It's now recomended to use this package instead: https://github.com/r-world-devs/GitStats
The aim of this package is to provide a wrapper on gh
to quickly get
you key Github repo information you need.The code here is used within
Roche to quickly let me pull answer simple questions like:
- How many studies have more than 1 data scientist (and roughly what’s the commit split)
- What are the common languages being used (proxied through file type distribution within repos)
- Pull commit metadata to enrich other study info held in other systems
You can install the released version of GithubMetrics from CRAN with:
install.packages("GithubMetrics")
library(GithubMetrics)
library(tidyverse)
library(glue)
organisation <- "openpharma"
Pull all the repos present within an org (that I can see).
repos_raw <- gh_repos_get(
org = organisation
)
repos_clean <- gh_repos_clean(repos_raw)
glimpse(repos_clean)
#> Rows: 14
#> Columns: 7
#> $ name <chr> "BBS-causality-training", "GithubMetrics", "facetsr", …
#> $ full_name <chr> "openpharma/BBS-causality-training", "openpharma/Githu…
#> $ size <int> 27, 118, 2163, 5435, 87, 939, 1817, 79487, 329, 0, 482…
#> $ updated_at <chr> "2021-01-29T18:01:35Z", "2021-02-03T07:07:43Z", "2020-…
#> $ default_branch <chr> "main", "master", "master", "master", "master", "maste…
#> $ language <chr> "R", "R", "R", "Unsure", "Python", "R", "C", "R", "R",…
#> $ MB <dbl> 0.0, 0.1, 2.1, 5.3, 0.1, 0.9, 1.8, 77.6, 0.3, 0.0, 0.5…
Realistically, research code is likely to be on Github Enterprise, so
the .api_url
and .token
parameters can be passed through to gh()
.
Commented code below shows how you can use an on-premise Github server.

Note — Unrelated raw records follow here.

Definition listDisputes (filters : DisputeListFilters) : run DisputeListResult :=
  guarded ListFailure
    (let limit := list_limit (fl_limit filters) in
     let offset := default 0 (fl_offset filters) in
     if offset <? 0 then throw (Error "Invalid value for skip argument")
     else
       rows <- query findAll ;;
       total <- query (count (matches_filter filters)) ;;
       ret (ListSuccess (toDisputeRecord <$> page filters limit offset rows) total)).

Definition getDispute (disputeId : string) : run DisputeResult :=
  guarded DisputeFailure
    (row <- query (findUnique disputeId) ;;
     match row with
     | None => ret (DisputeFailure "Dispute ticket not found")
     | Some row => ret (DisputeSuccess (toDisputeRecord row))
     end).

(** The columns an update writes, and Prisma's [@updatedAt]. *)
Definition transition_data (input : TransitionDisputeInput) (t : Z) (row : DisputeRow) :
    DisputeRow :=
  let closing := bool_decide (ti_toStatus input = "closed") in
  let or a b := match a with Some x => Some x | None => b end in
  mkRow (row_id row) (row_remittanceId row) (row_userId row) (ti_toStatus input)
    (row_reason row) (row_details row)
    (or (ti_email input) (row_email row)) (or (ti_webhookUrl input) (row_webhookUrl row))
    (row_refundAmount row) (row_refundedById row) (row_refundedAt row)
    (if closing then ti_byId input else row_resolvedById row)
    (if closing then Some t else row_resolvedAt row)
    (row_createdAt row) t.

Definition transitionStatus (disputeId : string) (input : TransitionDisputeInput) :
    run DisputeResult :=
  guarded DisputeFailure
    (existing <- query (findUnique disputeId) ;;
     match existing with
     | None => ret (DisputeFailure "Dispute ticket not found")
     | Some existing =>
         if negb (includes DISPUTE_STATUSES (ti_toStatus input)) then
           ret (DisputeFailure
             "Invalid target status. Must be one of: open, investigating, refunded, closed")
         else if negb (includes (DISPUTE_TRANSITIONS (row_status existing)) (ti_toStatus input)) then
           ret (DisputeFailure ("Cannot transition dispute from '" +:+ row_status existing +:+
                                "' to '" +:+ ti_toStatus input +:+ "'"))
         else
           t <- new_Date ;;
           updated <- on_db (update disputeId (transition_data input t)) ;;
           on_env (notifyStateChange config (toDisputeRecord updated)) ;;;
           ret (DisputeSuccess (toDisputeRecord updated))
     end).

Definition refund_data (input : ManualRefundInput) (t : Z) (row : DisputeRow) : DisputeRow :=
  let or a b := match a with Some x => Some x | None => b end in
  mkRow (row_id row) (row_remittanceId row) (row_userId row) "refunded"
    (row_reason row) (row_details row)
    (or (ri_email input) (row_email row)) (or (ri_webhookUrl input) (row_webhookUrl row))
    (decimal <$> ri_refundAmount input) (ri_byId input) (Some t)
    (row_resolvedById row) (row_resolvedAt row)
    (row_createdAt row) t.

Definition triggerManualRefund (disputeId : string) (input : ManualRefundInput) :
    run DisputeResult :=
  guarded DisputeFailure
    (existing <- query (findUnique disputeId) ;;
     match existing with
     | None => ret (DisputeFailure "Dispute ticket not found")
     | Some existing =>
         if decide (row_status existing = "closed") then
           ret (DisputeFailure "Cannot refund a dispute that has already been closed")
         else
           t <- new_Date ;;
           updated <- on_db (update disputeId (refund_data input t)) ;;
           on_env (notifyStateChange config (toDisputeRecord updated)) ;;;
           ret (DisputeSuccess (toDisputeRecord updated))
     end).

(** ** Sequences of calls *)

Inductive dispute_op :=
| OpenDispute (input : OpenDisputeInput U)
| ListDisputes (filters : DisputeListFilters)
| GetDispute (disputeId : string)
| TransitionStatus (disputeId : string) (input : TransitionDisputeInput)
| TriggerManualRefund (disputeId : string) (input : ManualRefundInput).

# repos_raw <- gh_repos_get(
# org = organisation,
# .api_url = "https://github.roche.com/api/v3",
# .token = Sys.getenv("GITHUB_PAT_ROCHE")
# )
Get every commit for all the repos in this organisation.
repo_all_commits <- gh_commits_get(
repos_clean %>% filter(size > 0) %>% pull(full_name),
days_back = 365*10
)
glimpse(repo_all_commits)
#> Rows: 1,762
#> Columns: 5
#> $ full_name <chr> "openpharma/BBS-causality-training", "openpharma/BBS-c…
#> $ author <chr> "heinzmann537", "heinzmann537", "heinzmann537", "epiji…
#> $ datetime <chr> "2021-01-29T18:00:10Z", "2021-01-29T12:55:54Z", "2021-…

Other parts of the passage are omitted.